Stored items:
(* ===== verification/AuthorityState.v ===== *)
(** * hns-service-authority: durable authority state

    Models [crates/hns-service-authority/src/authority_state.rs]: the aggregate of
    all observations of a name, its canonical encoding and fingerprint, and the state
    machine that proposes a successor, persists it by compare-and-swap under a fenced
    lease, and releases a result only then. What the embedding supplies (the guard,
    the loader, the store, the retrieval, the clock) is the class [AuthorityHost].
    The asynchronous variants differ from these only in awaiting the callbacks. *)

From stdpp Require Import relations gmap sorting.
From S2P Require Import Prelude Encoding Primitives Covenants Transaction Script Interpreter K256 Cbor Text HrmUri BTree ServiceAuthority HrmModel HrmCommitment HrmValidation Hnsa Lease.
Local Open Scope Z_scope.

Definition NAMED_SERVICE_AUTHORITY_SNAPSHOT_VERSION : Z := 1.
Definition MAX_NAMED_SERVICE_AUTHORITY_ENTRIES : Z := MAX_RESOURCES.
Definition SNAPSHOT_MAGIC : list byte := bstr "HNSAAST" ++ [x00].
Definition SNAPSHOT_CHECKSUM_DOMAIN : list byte := bstr "HNS-HRM-HNSA-AUTHORITY-SNAPSHOT-CHECKSUM-V1" ++ [x00].
Definition SNAPSHOT_FINGERPRINT_DOMAIN : list byte := bstr "HNS-HRM-HNSA-AUTHORITY-SNAPSHOT-FINGERPRINT-V1" ++ [x00].
Definition CHECKSUM_SIZE : Z := 32.
Definition ROLLBACK_BODY_SIZE : Z := 8 + 32 + 4 + 32 + 32.
Definition SNAPSHOT_HEADER_SIZE : Z := 8 + 1 + 4 + 32 + 4 + 8 + 8 + 1 + ROLLBACK_BODY_SIZE + 4.
Definition MIN_SNAPSHOT_SIZE : Z := SNAPSHOT_HEADER_SIZE + CHECKSUM_SIZE.
Definition MAX_SNAPSHOT_SIZE : Z := SNAPSHOT_HEADER_SIZE + MAX_NAMED_SERVICE_AUTHORITY_ENTRIES * SERVICE_GENERATION_OBSERVATION_SIZE + CHECKSUM_SIZE.

Inductive NamedServiceAuthorityError :=
| AsDecode (e : DecodeError)
| AsHnsa (e : HnsaError)
| AsValidation (e : ValidationError)
| AsLease (e : LeaseError)
| InvalidSnapshot (what : string)
| BindingMismatch
| TrustedTimeRollback
| RevisionRollback
| RevisionExhausted
| AsCapacity
| PendingPersistence
| CommittedResultNotCurrent
| OperationTimeMismatch
| DurableStateMismatch
| OperationLeaseMismatch.

Inductive CommitError (E : Type) := CommitAuthority (e : NamedServiceAuthorityError) | CommitPersistence (e : E).
Arguments CommitAuthority {E}.
Arguments CommitPersistence {E}.
Inductive OperationError (R P : Type) := OpRetrieval (e : R) | OpAuthority (e : NamedServiceAuthorityError) | OpPersistence (e : P).
Arguments OpRetrieval {R P}.
Arguments OpAuthority {R P}.
Arguments OpPersistence {R P}.
Definition operation_error {R P} (e : CommitError P) : OperationError R P :=
  match e with CommitAuthority e => OpAuthority e | CommitPersistence e => OpPersistence e end.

[REQUIREMENT] Exactly as they stand, write out all of the entries.

[SOLUTION]
(* ===== verification/AuthorityState.v ===== *)
(** * hns-service-authority: durable authority state

    Models [crates/hns-service-authority/src/authority_state.rs]: the aggregate of
    all observations of a name, its canonical encoding and fingerprint, and the state
    machine that proposes a successor, persists it by compare-and-swap under a fenced
    lease, and releases a result only then. What the embedding supplies (the guard,
    the loader, the store, the retrieval, the clock) is the class [AuthorityHost].
    The asynchronous variants differ from these only in awaiting the callbacks. *)

From stdpp Require Import relations gmap sorting.
From S2P Require Import Prelude Encoding Primitives Covenants Transaction Script Interpreter K256 Cbor Text HrmUri BTree ServiceAuthority HrmModel HrmCommitment HrmValidation Hnsa Lease.
Local Open Scope Z_scope.

Definition NAMED_SERVICE_AUTHORITY_SNAPSHOT_VERSION : Z := 1.
Definition MAX_NAMED_SERVICE_AUTHORITY_ENTRIES : Z := MAX_RESOURCES.
Definition SNAPSHOT_MAGIC : list byte := bstr "HNSAAST" ++ [x00].
Definition SNAPSHOT_CHECKSUM_DOMAIN : list byte := bstr "HNS-HRM-HNSA-AUTHORITY-SNAPSHOT-CHECKSUM-V1" ++ [x00].
Definition SNAPSHOT_FINGERPRINT_DOMAIN : list byte := bstr "HNS-HRM-HNSA-AUTHORITY-SNAPSHOT-FINGERPRINT-V1" ++ [x00].
Definition CHECKSUM_SIZE : Z := 32.
Definition ROLLBACK_BODY_SIZE : Z := 8 + 32 + 4 + 32 + 32.
Definition SNAPSHOT_HEADER_SIZE : Z := 8 + 1 + 4 + 32 + 4 + 8 + 8 + 1 + ROLLBACK_BODY_SIZE + 4.
Definition MIN_SNAPSHOT_SIZE : Z := SNAPSHOT_HEADER_SIZE + CHECKSUM_SIZE.
Definition MAX_SNAPSHOT_SIZE : Z := SNAPSHOT_HEADER_SIZE + MAX_NAMED_SERVICE_AUTHORITY_ENTRIES * SERVICE_GENERATION_OBSERVATION_SIZE + CHECKSUM_SIZE.

Inductive NamedServiceAuthorityError :=
| AsDecode (e : DecodeError)
| AsHnsa (e : HnsaError)
| AsValidation (e : ValidationError)
| AsLease (e : LeaseError)
| InvalidSnapshot (what : string)
| BindingMismatch
| TrustedTimeRollback
| RevisionRollback
| RevisionExhausted
| AsCapacity
| PendingPersistence
| CommittedResultNotCurrent
| OperationTimeMismatch
| DurableStateMismatch
| OperationLeaseMismatch.

Inductive CommitError (E : Type) := CommitAuthority (e : NamedServiceAuthorityError) | CommitPersistence (e : E).
Arguments CommitAuthority {E}.
Arguments CommitPersistence {E}.
Inductive OperationError (R P : Type) := OpRetrieval (e : R) | OpAuthority (e : NamedServiceAuthorityError) | OpPersistence (e : P).
Arguments OpRetrieval {R P}.
Arguments OpAuthority {R P}.
Arguments OpPersistence {R P}.
Definition operation_error {R P} (e : CommitError P) : OperationError R P :=
  match e with CommitAuthority e => OpAuthority e | CommitPersistence e => OpPersistence e end.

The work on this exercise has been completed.